> Data extracted from a collection:
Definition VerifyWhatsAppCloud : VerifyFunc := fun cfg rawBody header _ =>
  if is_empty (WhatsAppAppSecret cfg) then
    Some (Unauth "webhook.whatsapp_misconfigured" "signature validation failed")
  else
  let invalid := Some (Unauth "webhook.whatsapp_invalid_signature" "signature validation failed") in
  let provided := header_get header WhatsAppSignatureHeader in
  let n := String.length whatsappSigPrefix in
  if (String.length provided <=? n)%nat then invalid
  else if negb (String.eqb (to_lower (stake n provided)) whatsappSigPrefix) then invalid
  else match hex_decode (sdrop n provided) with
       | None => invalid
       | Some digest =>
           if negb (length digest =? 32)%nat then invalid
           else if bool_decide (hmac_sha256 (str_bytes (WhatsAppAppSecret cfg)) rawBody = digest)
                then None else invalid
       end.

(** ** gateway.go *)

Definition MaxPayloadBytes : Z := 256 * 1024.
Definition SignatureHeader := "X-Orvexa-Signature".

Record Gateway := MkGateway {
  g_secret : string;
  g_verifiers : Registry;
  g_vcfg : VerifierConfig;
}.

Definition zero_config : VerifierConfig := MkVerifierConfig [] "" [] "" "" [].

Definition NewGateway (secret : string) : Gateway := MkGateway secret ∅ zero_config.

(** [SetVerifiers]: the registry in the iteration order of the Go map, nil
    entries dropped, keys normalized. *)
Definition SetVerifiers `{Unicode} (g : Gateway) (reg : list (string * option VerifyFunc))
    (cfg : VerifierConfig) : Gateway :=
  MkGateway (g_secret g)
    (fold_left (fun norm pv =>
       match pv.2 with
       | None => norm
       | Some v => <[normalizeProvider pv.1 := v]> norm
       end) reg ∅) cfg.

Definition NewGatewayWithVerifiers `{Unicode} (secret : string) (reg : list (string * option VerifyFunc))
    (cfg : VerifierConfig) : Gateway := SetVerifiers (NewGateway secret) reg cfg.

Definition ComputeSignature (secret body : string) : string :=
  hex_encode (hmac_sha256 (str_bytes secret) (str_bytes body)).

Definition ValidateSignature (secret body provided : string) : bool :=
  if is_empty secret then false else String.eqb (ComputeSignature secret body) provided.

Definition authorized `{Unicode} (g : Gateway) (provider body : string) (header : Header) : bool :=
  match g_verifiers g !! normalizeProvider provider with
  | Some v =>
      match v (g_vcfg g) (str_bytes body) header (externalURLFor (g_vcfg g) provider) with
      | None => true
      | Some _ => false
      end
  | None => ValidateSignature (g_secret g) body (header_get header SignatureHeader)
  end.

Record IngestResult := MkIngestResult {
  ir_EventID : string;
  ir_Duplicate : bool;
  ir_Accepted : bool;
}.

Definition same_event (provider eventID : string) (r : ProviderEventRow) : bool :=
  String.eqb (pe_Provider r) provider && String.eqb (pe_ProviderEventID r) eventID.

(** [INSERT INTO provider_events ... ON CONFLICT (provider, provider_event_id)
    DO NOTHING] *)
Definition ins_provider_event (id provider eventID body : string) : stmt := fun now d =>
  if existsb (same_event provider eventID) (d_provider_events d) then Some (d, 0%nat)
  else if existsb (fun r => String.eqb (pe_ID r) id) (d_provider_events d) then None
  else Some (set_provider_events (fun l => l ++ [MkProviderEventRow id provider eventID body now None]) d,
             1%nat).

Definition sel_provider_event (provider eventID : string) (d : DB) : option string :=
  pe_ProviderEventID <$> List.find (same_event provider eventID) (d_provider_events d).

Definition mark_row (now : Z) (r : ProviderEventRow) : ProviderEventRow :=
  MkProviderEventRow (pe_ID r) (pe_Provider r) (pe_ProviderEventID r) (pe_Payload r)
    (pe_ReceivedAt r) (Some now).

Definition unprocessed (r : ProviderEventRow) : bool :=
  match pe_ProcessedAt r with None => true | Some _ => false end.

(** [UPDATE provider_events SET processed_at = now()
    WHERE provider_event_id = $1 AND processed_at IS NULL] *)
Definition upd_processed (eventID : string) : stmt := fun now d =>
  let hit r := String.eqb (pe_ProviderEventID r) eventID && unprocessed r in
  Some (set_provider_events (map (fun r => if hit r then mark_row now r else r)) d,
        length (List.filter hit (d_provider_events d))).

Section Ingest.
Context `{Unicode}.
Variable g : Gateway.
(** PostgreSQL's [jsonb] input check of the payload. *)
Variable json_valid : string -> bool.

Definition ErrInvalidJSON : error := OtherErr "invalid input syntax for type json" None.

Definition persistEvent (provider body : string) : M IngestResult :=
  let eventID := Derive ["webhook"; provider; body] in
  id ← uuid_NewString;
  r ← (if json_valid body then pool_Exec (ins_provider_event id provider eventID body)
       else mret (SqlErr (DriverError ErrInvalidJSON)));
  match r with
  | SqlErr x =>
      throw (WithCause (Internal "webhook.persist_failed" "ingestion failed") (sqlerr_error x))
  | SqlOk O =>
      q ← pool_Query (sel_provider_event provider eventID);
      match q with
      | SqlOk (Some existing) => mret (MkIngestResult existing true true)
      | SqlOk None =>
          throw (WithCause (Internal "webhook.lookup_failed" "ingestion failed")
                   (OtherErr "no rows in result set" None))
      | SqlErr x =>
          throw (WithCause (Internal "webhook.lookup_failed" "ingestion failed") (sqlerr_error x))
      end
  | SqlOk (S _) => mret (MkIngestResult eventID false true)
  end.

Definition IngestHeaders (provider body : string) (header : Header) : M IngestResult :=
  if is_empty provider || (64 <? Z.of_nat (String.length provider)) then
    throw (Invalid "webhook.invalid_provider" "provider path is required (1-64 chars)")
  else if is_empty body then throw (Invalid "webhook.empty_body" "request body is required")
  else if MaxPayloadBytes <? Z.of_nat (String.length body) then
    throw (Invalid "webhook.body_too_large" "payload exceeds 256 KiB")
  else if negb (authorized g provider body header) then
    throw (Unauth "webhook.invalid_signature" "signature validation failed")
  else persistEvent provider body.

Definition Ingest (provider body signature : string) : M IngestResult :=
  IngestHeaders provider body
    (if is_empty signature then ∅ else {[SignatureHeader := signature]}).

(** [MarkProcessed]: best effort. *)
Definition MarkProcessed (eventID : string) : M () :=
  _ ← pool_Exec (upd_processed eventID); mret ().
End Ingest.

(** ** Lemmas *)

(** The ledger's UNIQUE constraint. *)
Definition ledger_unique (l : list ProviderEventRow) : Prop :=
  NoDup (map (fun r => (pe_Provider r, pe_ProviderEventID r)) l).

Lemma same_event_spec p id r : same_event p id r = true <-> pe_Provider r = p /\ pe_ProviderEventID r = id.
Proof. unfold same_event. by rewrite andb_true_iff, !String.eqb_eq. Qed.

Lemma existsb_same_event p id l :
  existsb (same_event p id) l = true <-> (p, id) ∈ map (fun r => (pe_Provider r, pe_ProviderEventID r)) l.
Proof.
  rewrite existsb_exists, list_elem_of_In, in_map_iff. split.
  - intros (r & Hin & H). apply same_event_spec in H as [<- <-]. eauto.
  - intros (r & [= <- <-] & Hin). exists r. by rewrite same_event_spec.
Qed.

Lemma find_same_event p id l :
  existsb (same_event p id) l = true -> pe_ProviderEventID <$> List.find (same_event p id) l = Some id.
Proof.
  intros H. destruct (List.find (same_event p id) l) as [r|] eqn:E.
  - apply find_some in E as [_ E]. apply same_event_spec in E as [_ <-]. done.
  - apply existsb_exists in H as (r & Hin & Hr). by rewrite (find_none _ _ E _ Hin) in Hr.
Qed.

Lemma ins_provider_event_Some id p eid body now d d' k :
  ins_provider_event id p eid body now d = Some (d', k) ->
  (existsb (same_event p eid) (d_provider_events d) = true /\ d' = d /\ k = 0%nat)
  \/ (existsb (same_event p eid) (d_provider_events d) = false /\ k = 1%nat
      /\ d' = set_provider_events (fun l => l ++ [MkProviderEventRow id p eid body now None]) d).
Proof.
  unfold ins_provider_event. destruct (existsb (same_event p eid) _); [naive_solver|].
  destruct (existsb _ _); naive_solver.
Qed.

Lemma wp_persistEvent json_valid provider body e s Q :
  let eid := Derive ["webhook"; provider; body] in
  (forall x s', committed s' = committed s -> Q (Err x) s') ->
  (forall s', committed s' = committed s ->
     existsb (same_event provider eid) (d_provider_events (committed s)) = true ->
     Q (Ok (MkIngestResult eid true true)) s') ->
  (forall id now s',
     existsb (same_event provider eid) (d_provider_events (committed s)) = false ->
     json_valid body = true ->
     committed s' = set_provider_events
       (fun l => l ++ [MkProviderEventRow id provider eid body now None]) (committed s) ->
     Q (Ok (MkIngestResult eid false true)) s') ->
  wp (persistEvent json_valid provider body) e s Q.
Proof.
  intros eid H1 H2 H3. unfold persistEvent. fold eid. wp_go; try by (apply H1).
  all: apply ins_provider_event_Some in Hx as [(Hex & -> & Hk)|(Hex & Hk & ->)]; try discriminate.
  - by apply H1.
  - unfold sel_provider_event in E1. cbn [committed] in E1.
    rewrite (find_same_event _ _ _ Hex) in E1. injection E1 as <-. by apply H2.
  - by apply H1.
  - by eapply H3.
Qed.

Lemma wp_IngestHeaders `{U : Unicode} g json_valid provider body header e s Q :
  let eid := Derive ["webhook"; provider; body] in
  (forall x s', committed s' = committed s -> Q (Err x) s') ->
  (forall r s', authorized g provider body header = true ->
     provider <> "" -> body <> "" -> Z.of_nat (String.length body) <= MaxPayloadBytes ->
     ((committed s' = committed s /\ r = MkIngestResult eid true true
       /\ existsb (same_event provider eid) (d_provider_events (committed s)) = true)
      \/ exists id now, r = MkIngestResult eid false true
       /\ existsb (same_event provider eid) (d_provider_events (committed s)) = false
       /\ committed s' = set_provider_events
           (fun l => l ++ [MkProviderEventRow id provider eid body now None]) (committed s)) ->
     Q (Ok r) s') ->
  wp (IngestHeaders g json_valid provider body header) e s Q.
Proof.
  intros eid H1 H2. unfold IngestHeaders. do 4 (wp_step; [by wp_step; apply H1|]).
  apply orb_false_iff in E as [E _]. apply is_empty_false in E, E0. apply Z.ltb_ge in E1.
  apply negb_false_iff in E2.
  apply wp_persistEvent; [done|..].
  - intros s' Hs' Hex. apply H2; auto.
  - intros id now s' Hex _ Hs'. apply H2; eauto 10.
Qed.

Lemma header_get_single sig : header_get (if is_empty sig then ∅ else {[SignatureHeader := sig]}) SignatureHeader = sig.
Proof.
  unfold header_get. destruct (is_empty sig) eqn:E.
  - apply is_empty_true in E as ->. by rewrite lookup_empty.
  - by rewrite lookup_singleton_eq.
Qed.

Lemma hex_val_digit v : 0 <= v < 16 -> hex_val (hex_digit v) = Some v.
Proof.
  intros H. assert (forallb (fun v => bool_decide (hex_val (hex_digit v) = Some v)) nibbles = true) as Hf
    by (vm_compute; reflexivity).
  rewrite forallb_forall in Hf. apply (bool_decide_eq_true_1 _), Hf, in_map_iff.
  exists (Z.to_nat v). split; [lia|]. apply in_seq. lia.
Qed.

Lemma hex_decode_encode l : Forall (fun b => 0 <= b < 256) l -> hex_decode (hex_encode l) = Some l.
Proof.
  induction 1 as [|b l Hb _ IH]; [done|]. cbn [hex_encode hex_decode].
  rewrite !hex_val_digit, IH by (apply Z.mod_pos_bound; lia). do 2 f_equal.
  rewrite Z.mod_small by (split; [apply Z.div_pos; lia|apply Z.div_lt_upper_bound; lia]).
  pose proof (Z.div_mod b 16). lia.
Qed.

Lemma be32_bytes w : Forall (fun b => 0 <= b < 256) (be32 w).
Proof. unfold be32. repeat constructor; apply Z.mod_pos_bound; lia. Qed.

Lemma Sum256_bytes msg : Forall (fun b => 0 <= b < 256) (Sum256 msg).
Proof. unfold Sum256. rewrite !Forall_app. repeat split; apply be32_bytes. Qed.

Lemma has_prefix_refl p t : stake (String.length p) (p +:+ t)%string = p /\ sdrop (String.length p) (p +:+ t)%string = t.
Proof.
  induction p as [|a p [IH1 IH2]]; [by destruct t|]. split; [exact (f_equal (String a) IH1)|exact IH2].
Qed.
==
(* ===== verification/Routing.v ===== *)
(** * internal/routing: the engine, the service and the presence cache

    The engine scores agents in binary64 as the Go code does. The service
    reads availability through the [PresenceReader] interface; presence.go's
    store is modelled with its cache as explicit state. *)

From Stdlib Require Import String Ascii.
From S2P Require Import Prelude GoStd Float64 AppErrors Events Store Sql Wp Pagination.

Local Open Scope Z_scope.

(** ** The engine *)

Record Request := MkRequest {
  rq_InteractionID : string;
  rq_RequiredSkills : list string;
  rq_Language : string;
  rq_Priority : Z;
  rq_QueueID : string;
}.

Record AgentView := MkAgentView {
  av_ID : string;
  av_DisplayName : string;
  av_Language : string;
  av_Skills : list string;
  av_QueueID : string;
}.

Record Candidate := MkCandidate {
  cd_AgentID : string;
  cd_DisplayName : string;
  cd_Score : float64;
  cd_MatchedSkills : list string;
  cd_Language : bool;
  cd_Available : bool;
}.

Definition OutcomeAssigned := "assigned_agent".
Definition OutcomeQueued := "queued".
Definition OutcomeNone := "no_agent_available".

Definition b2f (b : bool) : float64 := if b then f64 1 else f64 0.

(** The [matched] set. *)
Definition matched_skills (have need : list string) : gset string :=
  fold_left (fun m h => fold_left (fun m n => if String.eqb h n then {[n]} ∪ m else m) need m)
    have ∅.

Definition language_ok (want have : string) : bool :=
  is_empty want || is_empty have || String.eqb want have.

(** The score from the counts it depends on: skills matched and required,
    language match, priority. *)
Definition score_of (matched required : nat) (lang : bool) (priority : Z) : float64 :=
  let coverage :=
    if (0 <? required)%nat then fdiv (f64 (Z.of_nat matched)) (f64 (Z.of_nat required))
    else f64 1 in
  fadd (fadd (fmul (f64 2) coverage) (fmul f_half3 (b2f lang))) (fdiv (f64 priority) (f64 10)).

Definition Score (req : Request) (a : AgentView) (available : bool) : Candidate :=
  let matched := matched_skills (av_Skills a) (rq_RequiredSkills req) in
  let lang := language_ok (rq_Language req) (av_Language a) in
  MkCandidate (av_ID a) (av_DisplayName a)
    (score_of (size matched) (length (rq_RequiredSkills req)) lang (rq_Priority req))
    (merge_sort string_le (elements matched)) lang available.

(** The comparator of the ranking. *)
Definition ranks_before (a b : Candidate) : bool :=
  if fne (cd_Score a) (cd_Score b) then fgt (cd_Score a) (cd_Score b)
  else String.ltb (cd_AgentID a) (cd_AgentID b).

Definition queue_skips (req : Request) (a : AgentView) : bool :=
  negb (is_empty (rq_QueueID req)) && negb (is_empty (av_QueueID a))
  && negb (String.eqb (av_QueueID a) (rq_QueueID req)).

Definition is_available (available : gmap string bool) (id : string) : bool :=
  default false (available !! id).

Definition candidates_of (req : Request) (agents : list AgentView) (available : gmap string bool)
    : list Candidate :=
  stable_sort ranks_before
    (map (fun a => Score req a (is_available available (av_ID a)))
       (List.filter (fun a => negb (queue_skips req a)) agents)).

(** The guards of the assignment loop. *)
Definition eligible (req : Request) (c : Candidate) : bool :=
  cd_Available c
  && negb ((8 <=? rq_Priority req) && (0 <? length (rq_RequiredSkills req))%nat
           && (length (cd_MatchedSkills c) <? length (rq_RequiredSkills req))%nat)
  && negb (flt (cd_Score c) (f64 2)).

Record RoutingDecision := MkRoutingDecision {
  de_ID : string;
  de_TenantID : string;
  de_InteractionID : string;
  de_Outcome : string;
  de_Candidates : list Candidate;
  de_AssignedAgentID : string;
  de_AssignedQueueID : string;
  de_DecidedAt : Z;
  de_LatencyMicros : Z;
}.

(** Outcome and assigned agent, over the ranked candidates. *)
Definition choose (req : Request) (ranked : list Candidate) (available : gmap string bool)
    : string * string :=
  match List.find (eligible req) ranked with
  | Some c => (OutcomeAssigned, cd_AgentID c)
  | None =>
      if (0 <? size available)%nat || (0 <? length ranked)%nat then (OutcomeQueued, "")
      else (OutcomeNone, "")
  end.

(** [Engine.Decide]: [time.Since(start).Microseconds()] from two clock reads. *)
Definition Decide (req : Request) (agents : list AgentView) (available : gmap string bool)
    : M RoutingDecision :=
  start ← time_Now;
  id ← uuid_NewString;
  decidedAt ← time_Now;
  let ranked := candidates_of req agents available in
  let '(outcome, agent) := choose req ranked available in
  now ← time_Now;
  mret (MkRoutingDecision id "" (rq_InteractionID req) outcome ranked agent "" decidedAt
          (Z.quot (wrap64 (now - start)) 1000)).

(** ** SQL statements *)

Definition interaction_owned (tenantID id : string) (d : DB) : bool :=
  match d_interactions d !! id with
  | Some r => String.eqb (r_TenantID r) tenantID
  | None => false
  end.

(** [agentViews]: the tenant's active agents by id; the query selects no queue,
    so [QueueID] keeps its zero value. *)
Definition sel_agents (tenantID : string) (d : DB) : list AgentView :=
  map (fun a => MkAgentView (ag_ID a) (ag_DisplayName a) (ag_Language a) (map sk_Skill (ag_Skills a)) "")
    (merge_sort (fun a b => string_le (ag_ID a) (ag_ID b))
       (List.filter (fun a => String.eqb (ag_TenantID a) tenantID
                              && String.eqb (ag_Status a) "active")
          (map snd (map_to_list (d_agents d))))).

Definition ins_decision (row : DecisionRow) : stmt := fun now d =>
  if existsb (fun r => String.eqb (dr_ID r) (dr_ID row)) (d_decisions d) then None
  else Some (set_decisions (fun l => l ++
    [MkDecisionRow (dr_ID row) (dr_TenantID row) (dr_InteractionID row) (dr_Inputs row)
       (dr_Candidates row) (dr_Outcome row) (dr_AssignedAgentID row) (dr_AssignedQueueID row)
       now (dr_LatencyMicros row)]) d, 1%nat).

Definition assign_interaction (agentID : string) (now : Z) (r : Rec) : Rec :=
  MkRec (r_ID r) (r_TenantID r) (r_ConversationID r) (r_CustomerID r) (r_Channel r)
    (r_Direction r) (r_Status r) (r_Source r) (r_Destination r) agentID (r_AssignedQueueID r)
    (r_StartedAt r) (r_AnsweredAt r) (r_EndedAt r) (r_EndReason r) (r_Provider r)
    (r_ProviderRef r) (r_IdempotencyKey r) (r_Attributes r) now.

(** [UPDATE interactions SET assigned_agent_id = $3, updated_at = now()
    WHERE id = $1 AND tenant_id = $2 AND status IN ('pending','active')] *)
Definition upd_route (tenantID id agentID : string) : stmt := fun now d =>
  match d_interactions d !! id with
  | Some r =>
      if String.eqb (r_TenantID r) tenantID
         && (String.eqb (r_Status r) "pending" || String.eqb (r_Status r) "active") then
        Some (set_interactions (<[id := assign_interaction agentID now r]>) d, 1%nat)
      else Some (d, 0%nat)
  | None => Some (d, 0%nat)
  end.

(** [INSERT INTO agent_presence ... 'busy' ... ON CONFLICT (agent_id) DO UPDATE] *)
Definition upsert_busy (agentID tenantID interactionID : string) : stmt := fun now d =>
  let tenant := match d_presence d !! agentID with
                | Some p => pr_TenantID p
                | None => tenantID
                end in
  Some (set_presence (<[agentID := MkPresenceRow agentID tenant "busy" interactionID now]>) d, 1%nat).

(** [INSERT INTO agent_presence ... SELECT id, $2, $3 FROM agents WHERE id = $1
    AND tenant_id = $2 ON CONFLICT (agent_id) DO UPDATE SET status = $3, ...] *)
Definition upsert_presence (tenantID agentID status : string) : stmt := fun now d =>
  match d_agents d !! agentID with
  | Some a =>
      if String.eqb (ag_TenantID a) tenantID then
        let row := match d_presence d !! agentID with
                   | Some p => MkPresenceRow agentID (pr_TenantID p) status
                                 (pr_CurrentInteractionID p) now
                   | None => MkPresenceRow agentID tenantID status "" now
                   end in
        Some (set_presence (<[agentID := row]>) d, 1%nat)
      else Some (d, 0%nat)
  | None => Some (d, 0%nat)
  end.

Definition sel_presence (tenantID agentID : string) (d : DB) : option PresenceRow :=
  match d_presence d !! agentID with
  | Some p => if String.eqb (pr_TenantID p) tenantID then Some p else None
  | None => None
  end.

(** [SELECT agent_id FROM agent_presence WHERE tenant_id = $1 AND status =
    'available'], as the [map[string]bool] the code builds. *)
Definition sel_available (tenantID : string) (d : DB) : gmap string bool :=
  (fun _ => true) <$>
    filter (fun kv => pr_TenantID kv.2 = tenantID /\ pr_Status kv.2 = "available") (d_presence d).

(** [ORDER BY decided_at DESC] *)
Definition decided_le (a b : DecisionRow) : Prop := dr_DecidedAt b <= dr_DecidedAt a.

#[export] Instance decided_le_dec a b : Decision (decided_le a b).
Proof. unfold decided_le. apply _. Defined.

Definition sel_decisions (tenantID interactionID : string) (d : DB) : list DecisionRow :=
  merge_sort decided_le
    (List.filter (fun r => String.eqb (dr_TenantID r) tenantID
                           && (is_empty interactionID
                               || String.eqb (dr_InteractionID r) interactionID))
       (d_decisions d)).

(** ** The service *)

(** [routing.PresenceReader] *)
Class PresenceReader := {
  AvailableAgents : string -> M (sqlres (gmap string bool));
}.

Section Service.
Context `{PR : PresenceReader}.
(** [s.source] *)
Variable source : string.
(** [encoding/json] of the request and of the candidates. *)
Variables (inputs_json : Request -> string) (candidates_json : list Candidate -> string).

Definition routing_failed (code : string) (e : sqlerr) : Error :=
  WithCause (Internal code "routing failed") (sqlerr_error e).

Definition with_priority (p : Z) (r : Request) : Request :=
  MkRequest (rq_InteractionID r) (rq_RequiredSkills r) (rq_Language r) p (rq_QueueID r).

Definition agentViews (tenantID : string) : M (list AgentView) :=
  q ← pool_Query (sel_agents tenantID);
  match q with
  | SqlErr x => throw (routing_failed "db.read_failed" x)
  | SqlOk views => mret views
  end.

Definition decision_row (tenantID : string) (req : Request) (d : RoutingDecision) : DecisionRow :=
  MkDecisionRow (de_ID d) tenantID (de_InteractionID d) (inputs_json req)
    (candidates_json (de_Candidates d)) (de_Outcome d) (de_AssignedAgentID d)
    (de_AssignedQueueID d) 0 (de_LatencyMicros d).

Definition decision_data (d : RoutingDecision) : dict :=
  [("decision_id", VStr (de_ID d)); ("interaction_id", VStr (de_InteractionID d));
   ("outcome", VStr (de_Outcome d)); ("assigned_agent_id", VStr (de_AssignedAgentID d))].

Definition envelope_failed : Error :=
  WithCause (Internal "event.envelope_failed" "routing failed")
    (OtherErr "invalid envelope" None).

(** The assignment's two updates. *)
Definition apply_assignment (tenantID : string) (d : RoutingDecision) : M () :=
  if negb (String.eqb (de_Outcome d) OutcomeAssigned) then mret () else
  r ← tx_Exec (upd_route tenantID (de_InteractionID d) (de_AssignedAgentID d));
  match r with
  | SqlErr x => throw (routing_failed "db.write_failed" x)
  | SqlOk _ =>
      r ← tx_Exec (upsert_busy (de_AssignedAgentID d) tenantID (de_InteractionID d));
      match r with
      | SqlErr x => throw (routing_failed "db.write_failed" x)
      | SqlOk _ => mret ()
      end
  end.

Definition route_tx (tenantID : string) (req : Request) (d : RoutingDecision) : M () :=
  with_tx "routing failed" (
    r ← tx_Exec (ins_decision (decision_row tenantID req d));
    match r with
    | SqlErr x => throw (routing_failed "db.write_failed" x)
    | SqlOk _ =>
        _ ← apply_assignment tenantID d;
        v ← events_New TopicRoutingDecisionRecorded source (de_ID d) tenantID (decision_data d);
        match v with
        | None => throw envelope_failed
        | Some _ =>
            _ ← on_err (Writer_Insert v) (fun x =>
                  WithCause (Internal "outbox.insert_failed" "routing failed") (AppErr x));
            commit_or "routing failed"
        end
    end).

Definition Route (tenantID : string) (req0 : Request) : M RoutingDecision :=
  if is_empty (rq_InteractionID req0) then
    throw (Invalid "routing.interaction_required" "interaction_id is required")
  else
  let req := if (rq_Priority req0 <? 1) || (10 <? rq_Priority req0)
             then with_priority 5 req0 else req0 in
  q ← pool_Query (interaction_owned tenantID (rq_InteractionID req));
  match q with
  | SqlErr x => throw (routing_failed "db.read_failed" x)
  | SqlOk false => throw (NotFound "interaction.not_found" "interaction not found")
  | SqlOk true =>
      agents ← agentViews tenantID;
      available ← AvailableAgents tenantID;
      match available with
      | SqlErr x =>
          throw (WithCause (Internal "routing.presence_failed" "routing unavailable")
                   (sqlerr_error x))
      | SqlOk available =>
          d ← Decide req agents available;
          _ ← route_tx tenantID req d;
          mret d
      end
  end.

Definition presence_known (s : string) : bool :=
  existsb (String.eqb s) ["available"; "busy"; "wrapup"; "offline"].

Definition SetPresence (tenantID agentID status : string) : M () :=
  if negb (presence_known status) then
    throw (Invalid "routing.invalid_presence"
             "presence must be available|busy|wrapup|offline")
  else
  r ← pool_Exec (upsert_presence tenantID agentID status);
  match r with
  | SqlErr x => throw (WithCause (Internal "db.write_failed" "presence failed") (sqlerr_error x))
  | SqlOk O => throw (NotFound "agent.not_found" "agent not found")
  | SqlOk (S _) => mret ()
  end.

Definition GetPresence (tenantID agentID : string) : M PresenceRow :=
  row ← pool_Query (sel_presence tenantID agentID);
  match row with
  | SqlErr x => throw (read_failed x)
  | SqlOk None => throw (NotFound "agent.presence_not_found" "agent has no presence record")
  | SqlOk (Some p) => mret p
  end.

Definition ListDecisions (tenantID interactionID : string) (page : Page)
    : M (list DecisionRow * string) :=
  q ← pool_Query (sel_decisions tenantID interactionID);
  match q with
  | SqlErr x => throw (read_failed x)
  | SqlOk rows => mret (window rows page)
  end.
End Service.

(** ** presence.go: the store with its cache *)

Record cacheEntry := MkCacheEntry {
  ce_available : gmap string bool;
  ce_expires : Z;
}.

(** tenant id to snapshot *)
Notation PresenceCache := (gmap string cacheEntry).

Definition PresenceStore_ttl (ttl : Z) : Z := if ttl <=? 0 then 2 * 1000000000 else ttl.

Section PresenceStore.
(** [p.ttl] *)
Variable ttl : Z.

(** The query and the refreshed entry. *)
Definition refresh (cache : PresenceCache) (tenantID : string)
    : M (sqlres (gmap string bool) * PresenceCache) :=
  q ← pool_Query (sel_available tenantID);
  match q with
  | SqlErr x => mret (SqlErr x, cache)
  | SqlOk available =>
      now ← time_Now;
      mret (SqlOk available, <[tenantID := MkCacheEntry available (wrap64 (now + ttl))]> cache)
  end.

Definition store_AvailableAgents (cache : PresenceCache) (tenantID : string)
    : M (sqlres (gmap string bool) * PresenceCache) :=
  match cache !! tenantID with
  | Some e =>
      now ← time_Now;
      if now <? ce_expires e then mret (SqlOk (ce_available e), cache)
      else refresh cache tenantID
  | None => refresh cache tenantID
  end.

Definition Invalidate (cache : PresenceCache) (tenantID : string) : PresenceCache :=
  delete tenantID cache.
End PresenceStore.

> The task:
From the entries above, give again exactly the lines running from the line with "Definition VerifyWhatsAppCloud : VerifyFunc" to the line with "(** ** gateway.go *)"; include both of those lines.

> Output of the task:
Definition VerifyWhatsAppCloud : VerifyFunc := fun cfg rawBody header _ =>
  if is_empty (WhatsAppAppSecret cfg) then
    Some (Unauth "webhook.whatsapp_misconfigured" "signature validation failed")
  else
  let invalid := Some (Unauth "webhook.whatsapp_invalid_signature" "signature validation failed") in
  let provided := header_get header WhatsAppSignatureHeader in
  let n := String.length whatsappSigPrefix in
  if (String.length provided <=? n)%nat then invalid
  else if negb (String.eqb (to_lower (stake n provided)) whatsappSigPrefix) then invalid
  else match hex_decode (sdrop n provided) with
       | None => invalid
       | Some digest =>
           if negb (length digest =? 32)%nat then invalid
           else if bool_decide (hmac_sha256 (str_bytes (WhatsAppAppSecret cfg)) rawBody = digest)
                then None else invalid
       end.

(** ** gateway.go *)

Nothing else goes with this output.